Lemma cleanObject_only_replaces_ObjectIds_witness :
  MongoToFirestore.cleanObject (VObj bob) = VObj bob
  /\ MongoToFirestore.cleanObject (MongoToFirestore.cleanObject (VObj enrolled))
     = MongoToFirestore.cleanObject (VObj enrolled).
Proof.
  destruct (cleanObject_only_replaces_ObjectIds (VObj bob)) as [Hbob _];
    [vm_compute; reflexivity|].
  destruct (cleanObject_only_replaces_ObjectIds (VObj enrolled)) as [_ Henrolled];
    [vm_compute; reflexivity|].
  split; [apply Hbob; vm_compute; reflexivity | exact Henrolled].
Defined.

Lemma cleanFirestoreDoc_returns_the_data_witness :
  cleanFirestoreDoc foreign_doc = [("firstName", VStr "Tia")].
Proof.
  destruct (cleanFirestoreDoc_returns_the_data foreign_doc) as [_ H].
  apply H; vm_compute; reflexivity.
Defined.

Lemma normalizers_round_trip_witness :
  exists out,
    cleanDocument (Some referenced) = inr out
    /\ cleanFirestoreDoc (mkDoc key_a (withTag MONGO out))
       = withTag MONGO
           [("firstName", VStr "Ann"); ("createdBy", VStr key_b);
            ("attempts", VArr [VStr key_b; VNum 3])].
Proof.
  apply (normalizers_round_trip referenced key_a); vm_compute; reflexivity.
Defined.

End FurtherInstances.
(** * heritage-weaver: [tools/weaving_tools.py]

    A shallow embedding of the catalogue normalizers, the image fetchers
    and the collection store of [weaving_tools.py], and the properties
    of them that the specification states.

    Decoded JSON is the inductive type [json] and the cells of a table
    are [pyval]s; a call that can raise returns a [result]; the methods,
    which read or change the collection object, the image cache or the
    network, run in the state and exception monad [M].

    What the embedding takes from the libraries the module calls:
    - strings are sequences of code points below 256, with the
      whitespace and the letter cases Python gives those code points;
    - JSON numbers are integers;
    - a [pandas] table has distinct column labels; boolean selection,
      [reset_index], [fillna], [rename], [concat], [drop_duplicates] and
      [explode] act as their documentation says;
    - the image cache is one flat folder of files; [time.sleep], [print]
      and [tqdm] change nothing that is modelled;
    - [requests.get] returns a response or raises for want of a
      connection, as the archive decides for each request in turn;
    - loading the encoder and converting a table to a dataset do not
      raise.
    Reading and writing CSV files ([save_csv], [load_from_csv]) is left
    to [pandas] entirely and is not embedded. *)

From Stdlib Require Import ZArith Ascii String List Bool Lia.
From Stdlib Require Import Sorting.Sorted Sorting.Permutation.
From stdpp Require Import base option list gmap strings.

Local Open Scope string_scope.
Local Open Scope Z_scope.
Local Open Scope list_scope.

(** ** Python exceptions and fallible computations *)

Inductive exn : Type :=
| KeyError
| IndexError
| TypeError
| AttributeError
| ValueError
| IsADirectoryError
| FileNotFoundError
| ConnectionError
| Exception (msg : string).

Inductive result (A : Type) : Type :=
| Ok (a : A)
| Raise (e : exn).
Arguments Ok {A} a.
Arguments Raise {A} e.

Definition is_ok {A} (r : result A) : bool :=
  match r with Ok _ => true | Raise _ => false end.

Definition bind {A B} (r : result A) (f : A -> result B) : result B :=
  match r with Ok a => f a | Raise e => Raise e end.

Notation "'let*' x := e 'in' k" := (bind e (fun x => k))
  (at level 10, x name, e at level 100, k at level 200,
   format "'[v' 'let*'  x  :=  e  'in' '/' k ']'").

(** [[f(x) for x in l]]: evaluation stops at the first element that raises. *)
Fixpoint map_result {A B} (f : A -> result B) (l : list A) : result (list B) :=
  match l with
  | [] => Ok []
  | x :: l' => let* y := f x in let* ys := map_result f l' in Ok (y :: ys)
  end.

(** ** Python strings

    A [string] is a sequence of code points below 256. *)
Module Str.

(** [str.isspace] on one code point: TAB..CR, FS..US, SPACE, NEL, NBSP. *)
Definition is_space (c : ascii) : bool :=
  let n := Z.of_nat (nat_of_ascii c) in
  ((9 <=? n) && (n <=? 13)) || ((28 <=? n) && (n <=? 32))
  || (n =? 133) || (n =? 160).

Fixpoint lstrip (s : string) : string :=
  match s with
  | EmptyString => EmptyString
  | String c s' => if is_space c then lstrip s' else s
  end.

Fixpoint rstrip (s : string) : string :=
  match s with
  | EmptyString => EmptyString
  | String c s' =>
      match rstrip s' with
      | EmptyString => if is_space c then EmptyString else String c EmptyString
      | r => String c r
      end
  end.

(** [s.strip()] *)
Definition strip (s : string) : string := rstrip (lstrip s).

(** [s.split()]: the maximal runs of non-whitespace code points; [cur]
    holds the run being read, last code point first. *)
Fixpoint split_go (s : string) (cur : list ascii) : list string :=
  match s with
  | EmptyString =>
      match cur with
      | [] => []
      | _ => [string_of_list_ascii (rev cur)]
      end
  | String c s' =>
      if is_space c then
        match cur with
        | [] => split_go s' []
        | _ => string_of_list_ascii (rev cur) :: split_go s' []
        end
      else split_go s' (c :: cur)
  end.

Definition split (s : string) : list string := split_go s [].

(** [sep.join(l)] *)
Definition join (sep : string) (l : list string) : string :=
  String.concat sep l.

(** [s.replace(a, b)] for single code points [a] and [b]. *)
Fixpoint replace (a b : ascii) (s : string) : string :=
  match s with
  | EmptyString => EmptyString
  | String c s' =>
      String (if Ascii.eqb c a then b else c) (replace a b s')
  end.

(** [s.split(sep)] for a single code point [sep]: never the empty list. *)
Fixpoint split_on_go (sep : ascii) (s : string) (cur : list ascii) : list string :=
  match s with
  | EmptyString => [string_of_list_ascii (rev cur)]
  | String c s' =>
      if Ascii.eqb c sep
      then string_of_list_ascii (rev cur) :: split_on_go sep s' []
      else split_on_go sep s' (c :: cur)
  end.

Definition split_on (sep : ascii) (s : string) : list string :=
  split_on_go sep s [].

(** [s.startswith(p)] *)
Definition startswith (p s : string) : bool := String.prefix p s.

(** [s.endswith(p)] *)
Fixpoint endswith (p s : string) : bool :=
  String.eqb s p ||
  match s with
  | EmptyString => false
  | String _ s' => endswith p s'
  end.

(** [c in s] for a single code point [c]. *)
Fixpoint contains (c : ascii) (s : string) : bool :=
  match s with
  | EmptyString => false
  | String c' s' => Ascii.eqb c c' || contains c s'
  end.

(** [s.lower()]: A..Z and the upper-case letters of Latin-1. *)
Definition lower_char (c : ascii) : ascii :=
  let n := Z.of_nat (nat_of_ascii c) in
  if ((65 <=? n) && (n <=? 90))
     || ((192 <=? n) && (n <=? 222) && negb (n =? 215))
  then ascii_of_nat (Z.to_nat (n + 32)) else c.

Fixpoint lower (s : string) : string :=
  match s with
  | EmptyString => EmptyString
  | String c s' => String (lower_char c) (lower s')
  end.

(** The code points of a string, as iterating over it yields them. *)
Fixpoint chars (s : string) : list string :=
  match s with
  | EmptyString => []
  | String c s' => String c EmptyString :: chars s'
  end.

(** [' '.join(s.split())] *)
Definition collapse (s : string) : string := join " " (split s).

End Str.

━━━━━━━━━━

Copy the stretch of the records above that runs from the line with "From Stdlib Require Import ZArith" through the line with "133) || (n =? 160).". Both end lines belong in the copy, and nothing else does.

__PROBLEM SOLUTION__
From Stdlib Require Import ZArith Ascii String List Bool Lia.
From Stdlib Require Import Sorting.Sorted Sorting.Permutation.
From stdpp Require Import base option list gmap strings.

Local Open Scope string_scope.
Local Open Scope Z_scope.
Local Open Scope list_scope.

(** ** Python exceptions and fallible computations *)

Inductive exn : Type :=
| KeyError
| IndexError
| TypeError
| AttributeError
| ValueError
| IsADirectoryError
| FileNotFoundError
| ConnectionError
| Exception (msg : string).

Inductive result (A : Type) : Type :=
| Ok (a : A)
| Raise (e : exn).
Arguments Ok {A} a.
Arguments Raise {A} e.

Definition is_ok {A} (r : result A) : bool :=
  match r with Ok _ => true | Raise _ => false end.

Definition bind {A B} (r : result A) (f : A -> result B) : result B :=
  match r with Ok a => f a | Raise e => Raise e end.

Notation "'let*' x := e 'in' k" := (bind e (fun x => k))
  (at level 10, x name, e at level 100, k at level 200,
   format "'[v' 'let*'  x  :=  e  'in' '/' k ']'").

(** [[f(x) for x in l]]: evaluation stops at the first element that raises. *)
Fixpoint map_result {A B} (f : A -> result B) (l : list A) : result (list B) :=
  match l with
  | [] => Ok []
  | x :: l' => let* y := f x in let* ys := map_result f l' in Ok (y :: ys)
  end.

(** ** Python strings

    A [string] is a sequence of code points below 256. *)
Module Str.

(** [str.isspace] on one code point: TAB..CR, FS..US, SPACE, NEL, NBSP. *)
Definition is_space (c : ascii) : bool :=
  let n := Z.of_nat (nat_of_ascii c) in
  ((9 <=? n) && (n <=? 13)) || ((28 <=? n) && (n <=? 32))
  || (n =? 133) || (n =? 160).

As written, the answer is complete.